I was chatting to one of our authors at our celebration event in December and she told me of some difficulty she was having getting libraries interested in her book, a highly illustrated book suitable for very early readers / infant school children.
The librarians reaction had been “We don’t stock self-published books”.
Why we’re not self-publishers
We are a small press and we put our books through:
- Three stages of editing
- Two proof reads by humans
- One IA proof read
- Professional book design
- Professional cover design
- World-wide distribution
- Registration with the legal deposit libraries
- A basic marketing plan
And we do all of the above rather well – even the machine proof-read.
Why we should cheer print-on-demand
The basic premise with POD is that you only print the books that are wanted – usually already sold. This offers several advantages:
· Financial security for the publisher – you don’t pay for printing until the sot is recouped or paid in advance and you lose very little money if a title bombs.
· Care for the environment
· Customers get pristine new copies
· You can make slight alterations to the text without having to wait for the end of a print run = e.g. if a typos has got through the net despite the rigour described above.

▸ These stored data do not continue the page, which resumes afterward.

(** Lines 71-106. *)
Definition __init__ (hparams : HParams) : result t :=
  conf ← match hparams with
          | HDictConfig c => ok c
          | HNamespace c => ok c
          | HOther => raise NotImplementedError
          end;
  train_metrics ← _check_hparams (conf_train_metrics conf) None;
  val_metrics ← _check_hparams (conf_val_metrics conf) None;
  test_metrics ← _check_hparams (conf_test_metrics conf) (Some val_metrics);
  best_metrics ← _check_hparams (conf_best_metrics conf) (Some ∅);
  debug ← _check_hparams (conf_debug conf) (Some false);
  let meters :=
    mkStageMap (fresh_meters train_metrics) (fresh_meters val_metrics)
               (fresh_meters test_metrics) in
  _ ← for_items check_best_entry best_metrics tt;
  ok (mk debug meters (fresh_meters train_metrics) [] ∅ best_metrics false).

(** *** Metrics book-keeping *)

(** Lines 328-331; [stages = None] is the default ['all']. *)
Definition _reset_epoch_metrics (stages : option Stage) (self : t) : t :=
  foldl
    (λ self stage,
       set_metrics_meter
         (stage_set stage
            (AverageMeter.reset <$> stage_get stage (_metrics_meter self))
            (_metrics_meter self))
         self)
    self
    (match stages with None => STAGES | Some stage => [stage] end).

(** Lines 333-335. *)
Definition _reset_train_step_metrics (self : t) : t :=
  set_train_step_meter (AverageMeter.reset <$> _train_step_meter self) self.

(** Lines 337-341.  With the default [name_template='{name}'] the keys
    are the meter names. *)
Definition _get_avg_epoch_metrics (stage : Stage) (self : t)
  : gmap string Q :=
  AverageMeter.value <$> stage_get stage (_metrics_meter self).

(** The body of the loops of [_update_epoch_metrics] and
    [_update_train_step_metrics]:
    [if key in meters: meters[key].update(value, batch_size)]. *)
Definition update_meter (batch_size : Z) (key : string) (value : Q)
    (meters : gmap string AverageMeter.t)
  : result (gmap string AverageMeter.t) :=
  match meters !! key with
  | Some meter =>
      meter' ← AverageMeter.update meter value batch_size;
      ok (<[key := meter']> meters)
  | None => ok meters
  end.

(** Lines 349-352. *)
Definition _update_epoch_metrics (stage : Stage) (output : gmap string Q)
    (batch_size : Z) (self : t) : result t :=
  meters ← for_items (update_meter batch_size) output
              (stage_get stage (_metrics_meter self));
  ok (set_metrics_meter (stage_set stage meters (_metrics_meter self)) self).

(** Lines 354-357. *)
Definition _update_train_step_metrics (output : gmap string Q)
    (batch_size : Z) (self : t) : result t :=
  meters ← for_items (update_meter batch_size) output
              (_train_step_meter self);
  ok (set_train_step_meter meters self).

(** Lines 359-371. *)
Definition _update_best_metrics (tr : Trainer) (metric_name : string)
    (new_value : Q) (self : t) : result t :=
  match _best_metrics_spec self !! metric_name with
  | None => raise AssertionError
  | Some direction =>
      let is_max := String.eqb direction "max" in
      let entry := mkBestInfo new_value (current_epoch tr) in
      match _best_metrics_values self !! metric_name with
      | Some info =>
          if (is_max && Qle_bool (best_value info) new_value)
             || (negb is_max && Qle_bool new_value (best_value info))
          then ok (set_best_metrics_values
                     (<[metric_name := entry]> (_best_metrics_values self))
                     self)
          else ok self
      | None =>
          ok (set_best_metrics_values
                (<[metric_name := entry]> (_best_metrics_values self))
                self)
      end
  end.

(** Lines 373-374. *)
Definition _get_best_value (name : string) (self : t) : result Q :=
  match _best_metrics_values self !! name with
  | Some info => ok (best_value info)
  | None => raise KeyError
  end.

(** *** Recording *)

(** Lines 382-385. *)
Definition _add_extended_log (tr : Trainer) (log_dict : gmap string Q)
  : gmap string Q :=
  <["system/epoch" := inject_Z (current_epoch tr)]>
    (<["system/global_step" := inject_Z (global_step tr)]> log_dict).

(** Lines 318-325, for a dictionary of values. *)
Definition reduce (tr : Trainer) (values : gmap string Q) : gmap string Q :=
  if use_ddp tr then reduce_scalars tr values else values.

(** *** Epoch end *)

(** [{'epoch': e, 'train': {}, 'val': {}, 'test': {}}] *)
Definition new_epoch_info (e : Z) : EpochInfo :=
  mkEpochInfo e (mkStageMap ∅ ∅ ∅).

(** [info[stage].update(values)] on one history entry. *)
Definition update_stage (stage : Stage) (values : gmap string Q)
    (info : EpochInfo) : EpochInfo :=
  mkEpochInfo (epoch info)
    (stage_set stage
       (dict_update (stage_get stage (stage_metrics info)) values)
       (stage_metrics info)).

(** The history update of [_epoch_end] (lines 276-284), the
    [record_epoch] of the specification: a new entry is appended unless
    the last entry carries the current epoch, in which case that entry
    is updated in place. *)
Definition record_epoch (e : Z) (stage : Stage) (values : gmap string Q)
    (history : list EpochInfo) : list EpochInfo :=
  match last history with
  | None => history ++ [update_stage stage values (new_epoch_info e)]
  | Some latest =>
      if bool_decide (epoch latest ≠ e)
      then history ++ [update_stage stage values (new_epoch_info e)]
      else alter (update_stage stage values) (length history - 1)%nat history
  end.

(** [f'{stage}/{name}'] *)
Definition long_name (stage : Stage) (name : string) : string :=
  stage_name stage +:+ "/" +:+ name.

(** The body of the loop over [info_long_name.items()] (lines 286-295). *)
Definition track_best (tr : Trainer) (stage : Stage) (m : string)
    (new_value : Q) (acc : t * gmap string Q)
  : result (t * gmap string Q) :=
  let '(self, log) := acc in
  if bool_decide (is_Some (_best_metrics_spec self !! m)) then
    self ← _update_best_metrics tr m new_value self;
    match split_on "/" m with
    | [_stage; _name] =>
        _ ← assert (String.eqb (stage_name stage) _stage);
        let best_name := _stage +:+ "/best_" +:+ _name in
        best ← _get_best_value m self;
        ok (self, <[best_name := best]> log)
    | _ => raise ValueError
    end
  else ok (self, log).

(** Lines 262-305. *)
Definition _epoch_end (tr : Trainer) (stage : Stage) (self : t)
  : result (t * EpochEndOutput) :=
  let _info := _get_avg_epoch_metrics stage self in
  let info_short_name := reduce tr _info in
  let info_long_name := dict_rekey (long_name stage) info_short_name in
  let pbar := info_long_name in
  let log := info_long_name in
  '(self, log) ←
    (if _is_training_started self then
       let self :=
         set_metrics_history
           (record_epoch (current_epoch tr) stage info_short_name
              (_metrics_history self))
           self in
       for_items (track_best tr stage) info_long_name (self, log)
     else ok (self, log));
  let log := <["step" := inject_Z (current_epoch tr)]> log in
  let log := _add_extended_log tr log in
  ok (self, mkEpochEndOutput pbar log).

(** *** Hooks *)

(** Lines 388-391. *)
Definition on_epoch_start (self : t) : t :=
  set_is_training_started true
    (_reset_train_step_metrics (_reset_epoch_metrics None self)).

(** Lines 402-406. *)
Definition on_load_checkpoint (history : list EpochInfo)
    (best : gmap string BestInfo) (self : t) : t :=
  set_best_metrics_values best (set_metrics_history history self).

End ExtendedModule.

(** ** Runs of calls, and what the specification compares them with *)

(** One call [_update_epoch_metrics(stage, output, batch_size)].  The
    [update(stage, m, v, w)] of the specification is the call whose
    [output] is [{m: v}] and whose [batch_size] is [w]. *)
Record UpdateCall : Type := mkUpdateCall {
  call_stage : Stage;
  call_output : gmap string Q;
  call_batch_size : Z
}.

Definition run_updates (calls : list UpdateCall) (self : ExtendedModule.t)
  : result ExtendedModule.t :=
  for_each
    (λ c, ExtendedModule._update_epoch_metrics
            (call_stage c) (call_output c) (call_batch_size c))
    calls self.

(** The values and weights the calls supply for metric [m] of [stage],
    in call order. *)
Definition supplied (stage : Stage) (m : string) (calls : list UpdateCall)
  : list (Q * Z) :=
  omap (λ c, if decide (call_stage c = stage)
             then (λ v, (v, call_batch_size c)) <$> call_output c !! m
             else None)
       calls.

Definition weighted_sum (obs : list (Q * Z)) : Q :=
  foldr (λ vw acc, (vw.1 * inject_Z vw.2 + acc)%Q) 0%Q obs.

Definition total_weight (obs : list (Q * Z)) : Z :=
  foldr (λ vw acc, vw.2 + acc) 0 obs.

Definition weighted_mean (obs : list (Q * Z)) : Q :=
  (weighted_sum obs / inject_Z (total_weight obs))%Q.

(** One history update [record_epoch(epoch_index, stage, averages)]. *)
Record RecordCall : Type := mkRecordCall {
  rec_epoch : Z;
  rec_stage : Stage;
  rec_values : gmap string Q
}.

Definition run_records (calls : list RecordCall) (history : list EpochInfo)
  : list EpochInfo :=
  foldl
    (λ h c, ExtendedModule.record_epoch
              (rec_epoch c) (rec_stage c) (rec_values c) h)
    history calls.

Definition epochs (history : list EpochInfo) : list Z := epoch <$> history.

(** The epoch indices of a history grow strictly from one record to the
    next. *)
Fixpoint strictly_increasing (l : list Z) : Prop :=
  match l with
  | [] => True
  | x :: l' => match l' with
               | [] => True
               | y :: _ => x < y
               end ∧ strictly_increasing l'
  end.

(** The epoch indices handed to [record_epoch] never go down. *)
Fixpoint non_decreasing (l : list Z) : Prop :=
  match l with
  | [] => True
  | x :: l' => match l' with
               | [] => True
               | y :: _ => x <= y
               end ∧ non_decreasing l'
  end.

(** What a successful [AverageMeter.update] leaves behind. *)
Definition meter_add (n : Z) (v : Q) (mt : AverageMeter.t)
  : AverageMeter.t :=
  let s := (AverageMeter.sum mt + v * inject_Z n)%Q in
  let c := AverageMeter.count mt + n in
  AverageMeter.mk s c (s / inject_Z c)%Q.

(** The meter [mt] has accumulated exactly the observations [obs]. *)
Definition meter_tracks (obs : list (Q * Z)) (mt : AverageMeter.t) : Prop :=
  (AverageMeter.sum mt == weighted_sum obs)%Q ∧
  AverageMeter.count mt = total_weight obs ∧
  (obs ≠ [] →
   AverageMeter.value mt
   = (AverageMeter.sum mt / inject_Z (AverageMeter.count mt))%Q).

(** "At least as good under the configured direction": [v >= best] for
    direction [max], [v <= best] for direction [min]. *)
Definition at_least_as_good (direction : string) (v best : Q) : Prop :=
  (direction = "max" ∧ (best <= v)%Q) ∨ (direction = "min" ∧ (v <= best)%Q).

(** "Strictly worse under the configured direction". *)
Definition strictly_worse (direction : string) (v best : Q) : Prop :=
  (direction = "max" ∧ (v < best)%Q) ∨ (direction = "min" ∧ (best < v)%Q).

(** A well-formed entry of the best-metric specification. *)
Definition well_formed_entry (name direction : string) : Prop :=
  contains_char "/" name = true ∧ (direction = "min" ∨ direction = "max").

(** ** A small configuration used for concrete checks *)

Definition demo_conf : Conf :=
  mkConf (Some ["loss"; "acc"]%string) (Some ["loss"; "acc"]%string) None
         (Some {["val/acc" := "max"; "val/loss" := "min"]}%string) None.

(** The module [__init__] builds from [demo_conf]. *)
Definition demo_module : ExtendedModule.t :=
  let meters := ExtendedModule.fresh_meters ["loss"; "acc"]%string in
  ExtendedModule.mk false (mkStageMap meters meters meters) meters [] ∅
    {["val/acc" := "max"; "val/loss" := "min"]}%string false.

Definition demo_trainer (e : Z) : Trainer := mkTrainer e 0 false id.

Definition demo_calls : list UpdateCall :=
  [ mkUpdateCall train {["loss" := 1 # 2; "lr" := 3 # 1]}%Q 4;
    mkUpdateCall val {["loss" := 7 # 1]}%Q 8;
    mkUpdateCall train {["loss" := 1 # 1]}%Q 2 ].

(** [demo_module] after the updates [demo_calls]. *)
Definition demo_trained : ExtendedModule.t :=
  match run_updates demo_calls demo_module with
  | inr self => self
  | inl _ => demo_module
  end.

(** [demo_module] with best values recorded at epoch 1. *)
Definition demo_best : ExtendedModule.t :=
  ExtendedModule.set_best_metrics_values
    {["val/acc" := mkBestInfo (10 # 1) 1; "val/loss" := mkBestInfo (1 # 2) 1]}
    demo_module.

(** Three history updates that come back to an earlier epoch index. *)
Definition demo_revisit : list RecordCall :=
  [ mkRecordCall 3 train {["loss" := 1 # 2]}%Q;
    mkRecordCall 4 train {["loss" := 1 # 4]}%Q;
    mkRecordCall 3 val {["loss" := 1 # 3]}%Q ].

(** The updates of two epochs in the order a training run makes them. *)
Definition demo_run : list RecordCall :=
  [ mkRecordCall 3 train {["loss" := 1 # 2]}%Q;
    mkRecordCall 3 val {["loss" := 1 # 3]}%Q;
    mkRecordCall 4 train {["loss" := 1 # 4]}%Q;
    mkRecordCall 4 val {["loss" := 1 # 5]}%Q ].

· Amazon KDP offer the further advantage of getting books available on every Amazon store without us having to worry about exports.
· Ingrams waive shipping for their distributed titles and will print locally when they can.
There are precedents
Academic and educational boos have always been printed on demand even before the technology for doing so was advanced. These types of book were not printed until they were sold.
Many small presses are now using this technology. It’s extremely useful and cost effective for niche titles.
More enlightened libraries
I’m pleased to say that my on local library hosts indie authors as well as those published by the small press.
And some libraries have stocked books similar to the one that was rejected above.
I reiterate: our books are NOT self-published. Not even those of my own that are published by one of the imprints that we manage. They still go through all of the stages mentioned above and I’m usually only involved in one of the proof-reads.